Semantic analysis, also known as context sensitive analysis, does many things. In the Compost compiler, this has been the most difficult phase to work out so far.

Firstly, it generates symbol tables from the code, which store ‘symbols’, the names of things, against real information about the program. There are tables for traits, lets, modules, local variables, etc. Each part of the code that can be represented by a name needs to have a symbol table.

Secondly, it resolves each place where such a symbol is used to the correct information. This can be context dependent. You can, for example, reference something differently from inside a module by leaving out the module prefix. Inside module Op, you can use Add instead of the full Op\Add.

Furthermore, it checks that all types match up.
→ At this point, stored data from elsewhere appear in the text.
Lemma cascade_zone_ids id d' r : cascade id d d' r ->
  filter (fun z => z ∉ OwnedZoneIDs r) (z_id <$> rows (zones d)) = z_id <$> rows (zones d').
Proof.
  intros Hc. rewrite (cs_owned _ _ _ _ Hc), (cs_zones _ _ _ _ Hc), filter_of_fmap. f_equal. apply filter_iff_in. intros z Hz. rewrite list_elem_of_fmap.
  setoid_rewrite list_elem_of_filter. split.
  - intros Hnot Ho. apply Hnot. by exists z.
  - intros Ho (z' & Heq & Ho' & Hz'). apply Ho. rewrite <- Ho'. f_equal.
    apply (uniq_inj z_id (rows (zones d))); [apply table_ok_uniq, ok_zones, (do_schema _ _ Hd)|done..].
Qed.
Lemma user_end id d' r w : cascade id d d' r -> schema_ok d' ->
  at_plane h (left_plane d d' (z_id <$> rows (zones d')) ((fun m => (m.2, m.1)) <$> SurvivingMemberships r)
    ((fun x => (x.1, x.2)) <$> SurvivingZoneRoutes r) (rr_node <$> RouteRecomputeNodes r)) w -> insync h pool w.
Proof.
  intros Hc Hs Hw. apply (insync_left h pool d Hd _ _ _ _ _ _ Hw); [done|by eapply cascade_shrunk|by eapply cs_zone_seq|done|..].
  - intros m n Hm Hn Hid Hz. rewrite <- (cascade_member id d' r m n Hc) by done. rewrite list_elem_of_fmap. split.
    + by intros ([ip z] & [= -> ->] & Hin).
    + intros Hin. by exists (node_addr n, m_zone m).
  - intros az a Haz Ha Hid Hz. rewrite <- (cascade_route id d' r az a Hc) by done. rewrite list_elem_of_fmap. split.
    + by intros ([z p] & [-> ->]%pair_equal_spec & Hin).
    + intros Hin. by exists (az_zone az, synth_prefix a).
  - intros a Ha HR Hn. destruct (decide (a ∈ rows (announcements d'))) as [|Hgone]; [done|]. exfalso. apply HR.
    apply (cs_recompute _ _ _ _ Hc). split; [done|]. by exists a.
Qed.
It needs to figure out the output type of each expression, and check if it matches the input type of wherever the expression is being used.

Finally, it transforms all Expression statement enums into what I called Evaluation enums, which have more complete information. They contain references to the actual functions, constants, traits, structs and classes being referenced, rather than just their names in the form of a String. In the Evaluation form they are almost ready to be evaluated into a result.

Symbol Tables

I created the Table struct to contain all the logic for declaring and resolving symbols. It splits symbols up by the \ character into a vector of smaller strings, called a path.

When an item is declared, it is added to the items vector in the form of a tuple with the path on one side and a Rc (reference counted pointer) to the item on the right side. Rust’s Rc pointer was a good choice here, because items can be retrieved from the table in many places in the code which can then also pass them on to other places. Using a regular & reference here would have caused Rust hell.

pub struct Table<T> {
    // The name of the table, just used for error messages.
    name: &'static str,
    // The items inside the table, with the path on the left.
    items: Vec<(Vec<String>, Rc<T>)>,
    // The longest path length in the table. Used for the algorithm that resolves symbols.
    longest_path: usize,
}

The function that resolves a symbol loops through the items to find a match. First, it tries the shortest possible path in the table that matches the given path. If that fails, it will try longer and longer paths.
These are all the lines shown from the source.